> **Aim of the task**: From the first line to the last, output the material exactly.

> **Data supplied**:
================
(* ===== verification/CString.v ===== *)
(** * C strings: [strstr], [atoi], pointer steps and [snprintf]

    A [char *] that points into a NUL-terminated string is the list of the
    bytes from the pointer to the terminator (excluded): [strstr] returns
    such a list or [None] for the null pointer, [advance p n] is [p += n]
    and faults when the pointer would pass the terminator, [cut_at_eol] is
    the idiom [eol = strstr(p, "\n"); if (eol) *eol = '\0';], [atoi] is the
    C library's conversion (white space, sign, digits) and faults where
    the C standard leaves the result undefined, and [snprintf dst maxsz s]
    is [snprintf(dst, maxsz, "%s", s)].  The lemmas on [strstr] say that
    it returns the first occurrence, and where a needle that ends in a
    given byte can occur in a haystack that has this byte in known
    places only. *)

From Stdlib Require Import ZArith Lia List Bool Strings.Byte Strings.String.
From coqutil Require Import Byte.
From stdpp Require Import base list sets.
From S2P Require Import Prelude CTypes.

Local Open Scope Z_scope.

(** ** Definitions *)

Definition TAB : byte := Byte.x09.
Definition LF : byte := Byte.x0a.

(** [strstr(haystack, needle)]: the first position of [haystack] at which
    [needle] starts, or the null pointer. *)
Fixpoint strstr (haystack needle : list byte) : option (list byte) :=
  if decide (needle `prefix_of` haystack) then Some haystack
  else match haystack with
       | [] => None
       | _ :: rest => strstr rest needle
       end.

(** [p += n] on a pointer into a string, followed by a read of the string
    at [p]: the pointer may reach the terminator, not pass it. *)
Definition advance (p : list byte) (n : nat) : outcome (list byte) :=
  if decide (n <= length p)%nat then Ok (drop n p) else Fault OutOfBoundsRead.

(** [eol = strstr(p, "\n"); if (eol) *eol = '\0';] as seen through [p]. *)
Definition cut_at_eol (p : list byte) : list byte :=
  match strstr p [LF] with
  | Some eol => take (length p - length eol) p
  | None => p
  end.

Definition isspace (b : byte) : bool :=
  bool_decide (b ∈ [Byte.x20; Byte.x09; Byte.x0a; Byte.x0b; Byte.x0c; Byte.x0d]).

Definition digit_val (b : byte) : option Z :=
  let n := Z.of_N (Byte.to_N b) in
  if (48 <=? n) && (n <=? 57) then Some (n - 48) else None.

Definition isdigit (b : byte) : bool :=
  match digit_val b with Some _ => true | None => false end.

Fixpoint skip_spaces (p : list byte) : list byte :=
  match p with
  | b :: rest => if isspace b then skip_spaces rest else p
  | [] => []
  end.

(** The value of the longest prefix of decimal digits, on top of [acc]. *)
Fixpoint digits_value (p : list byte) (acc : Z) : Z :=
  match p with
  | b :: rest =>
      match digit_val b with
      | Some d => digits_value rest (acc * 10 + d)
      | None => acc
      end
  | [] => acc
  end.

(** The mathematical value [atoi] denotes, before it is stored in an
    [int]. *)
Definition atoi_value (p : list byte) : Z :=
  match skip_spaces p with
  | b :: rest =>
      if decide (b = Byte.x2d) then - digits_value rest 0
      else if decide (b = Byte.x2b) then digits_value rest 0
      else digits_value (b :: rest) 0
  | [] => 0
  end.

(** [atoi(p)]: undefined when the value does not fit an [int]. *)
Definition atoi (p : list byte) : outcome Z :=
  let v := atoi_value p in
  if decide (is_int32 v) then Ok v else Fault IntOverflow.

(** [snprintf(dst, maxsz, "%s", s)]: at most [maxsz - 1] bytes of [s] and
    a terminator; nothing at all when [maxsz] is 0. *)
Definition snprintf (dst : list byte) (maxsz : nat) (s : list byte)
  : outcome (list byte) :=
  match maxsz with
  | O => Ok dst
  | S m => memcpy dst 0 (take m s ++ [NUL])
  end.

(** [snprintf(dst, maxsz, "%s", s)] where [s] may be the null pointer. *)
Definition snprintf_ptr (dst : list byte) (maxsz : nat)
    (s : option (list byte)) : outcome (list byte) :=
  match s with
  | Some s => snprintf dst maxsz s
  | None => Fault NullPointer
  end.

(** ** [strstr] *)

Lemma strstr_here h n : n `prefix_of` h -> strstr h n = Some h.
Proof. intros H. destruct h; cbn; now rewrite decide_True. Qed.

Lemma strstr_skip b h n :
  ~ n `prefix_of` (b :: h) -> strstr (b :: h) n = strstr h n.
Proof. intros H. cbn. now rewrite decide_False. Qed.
================
> **Problem solution**:
(* ===== verification/CString.v ===== *)
(** * C strings: [strstr], [atoi], pointer steps and [snprintf]

    A [char *] that points into a NUL-terminated string is the list of the
    bytes from the pointer to the terminator (excluded): [strstr] returns
    such a list or [None] for the null pointer, [advance p n] is [p += n]
    and faults when the pointer would pass the terminator, [cut_at_eol] is
    the idiom [eol = strstr(p, "\n"); if (eol) *eol = '\0';], [atoi] is the
    C library's conversion (white space, sign, digits) and faults where
    the C standard leaves the result undefined, and [snprintf dst maxsz s]
    is [snprintf(dst, maxsz, "%s", s)].  The lemmas on [strstr] say that
    it returns the first occurrence, and where a needle that ends in a
    given byte can occur in a haystack that has this byte in known
    places only. *)

From Stdlib Require Import ZArith Lia List Bool Strings.Byte Strings.String.
From coqutil Require Import Byte.
From stdpp Require Import base list sets.
From S2P Require Import Prelude CTypes.

Local Open Scope Z_scope.

(** ** Definitions *)

Definition TAB : byte := Byte.x09.
Definition LF : byte := Byte.x0a.

(** [strstr(haystack, needle)]: the first position of [haystack] at which
    [needle] starts, or the null pointer. *)
Fixpoint strstr (haystack needle : list byte) : option (list byte) :=
  if decide (needle `prefix_of` haystack) then Some haystack
  else match haystack with
       | [] => None
       | _ :: rest => strstr rest needle
       end.

(** [p += n] on a pointer into a string, followed by a read of the string
    at [p]: the pointer may reach the terminator, not pass it. *)
Definition advance (p : list byte) (n : nat) : outcome (list byte) :=
  if decide (n <= length p)%nat then Ok (drop n p) else Fault OutOfBoundsRead.

(** [eol = strstr(p, "\n"); if (eol) *eol = '\0';] as seen through [p]. *)
Definition cut_at_eol (p : list byte) : list byte :=
  match strstr p [LF] with
  | Some eol => take (length p - length eol) p
  | None => p
  end.

Definition isspace (b : byte) : bool :=
  bool_decide (b ∈ [Byte.x20; Byte.x09; Byte.x0a; Byte.x0b; Byte.x0c; Byte.x0d]).

Definition digit_val (b : byte) : option Z :=
  let n := Z.of_N (Byte.to_N b) in
  if (48 <=? n) && (n <=? 57) then Some (n - 48) else None.

Definition isdigit (b : byte) : bool :=
  match digit_val b with Some _ => true | None => false end.

Fixpoint skip_spaces (p : list byte) : list byte :=
  match p with
  | b :: rest => if isspace b then skip_spaces rest else p
  | [] => []
  end.

(** The value of the longest prefix of decimal digits, on top of [acc]. *)
Fixpoint digits_value (p : list byte) (acc : Z) : Z :=
  match p with
  | b :: rest =>
      match digit_val b with
      | Some d => digits_value rest (acc * 10 + d)
      | None => acc
      end
  | [] => acc
  end.

(** The mathematical value [atoi] denotes, before it is stored in an
    [int]. *)
Definition atoi_value (p : list byte) : Z :=
  match skip_spaces p with
  | b :: rest =>
      if decide (b = Byte.x2d) then - digits_value rest 0
      else if decide (b = Byte.x2b) then digits_value rest 0
      else digits_value (b :: rest) 0
  | [] => 0
  end.

(** [atoi(p)]: undefined when the value does not fit an [int]. *)
Definition atoi (p : list byte) : outcome Z :=
  let v := atoi_value p in
  if decide (is_int32 v) then Ok v else Fault IntOverflow.

(** [snprintf(dst, maxsz, "%s", s)]: at most [maxsz - 1] bytes of [s] and
    a terminator; nothing at all when [maxsz] is 0. *)
Definition snprintf (dst : list byte) (maxsz : nat) (s : list byte)
  : outcome (list byte) :=
  match maxsz with
  | O => Ok dst
  | S m => memcpy dst 0 (take m s ++ [NUL])
  end.

(** [snprintf(dst, maxsz, "%s", s)] where [s] may be the null pointer. *)
Definition snprintf_ptr (dst : list byte) (maxsz : nat)
    (s : option (list byte)) : outcome (list byte) :=
  match s with
  | Some s => snprintf dst maxsz s
  | None => Fault NullPointer
  end.

(** ** [strstr] *)

Lemma strstr_here h n : n `prefix_of` h -> strstr h n = Some h.
Proof. intros H. destruct h; cbn; now rewrite decide_True. Qed.

Lemma strstr_skip b h n :
  ~ n `prefix_of` (b :: h) -> strstr (b :: h) n = strstr h n.
Proof. intros H. cbn. now rewrite decide_False. Qed.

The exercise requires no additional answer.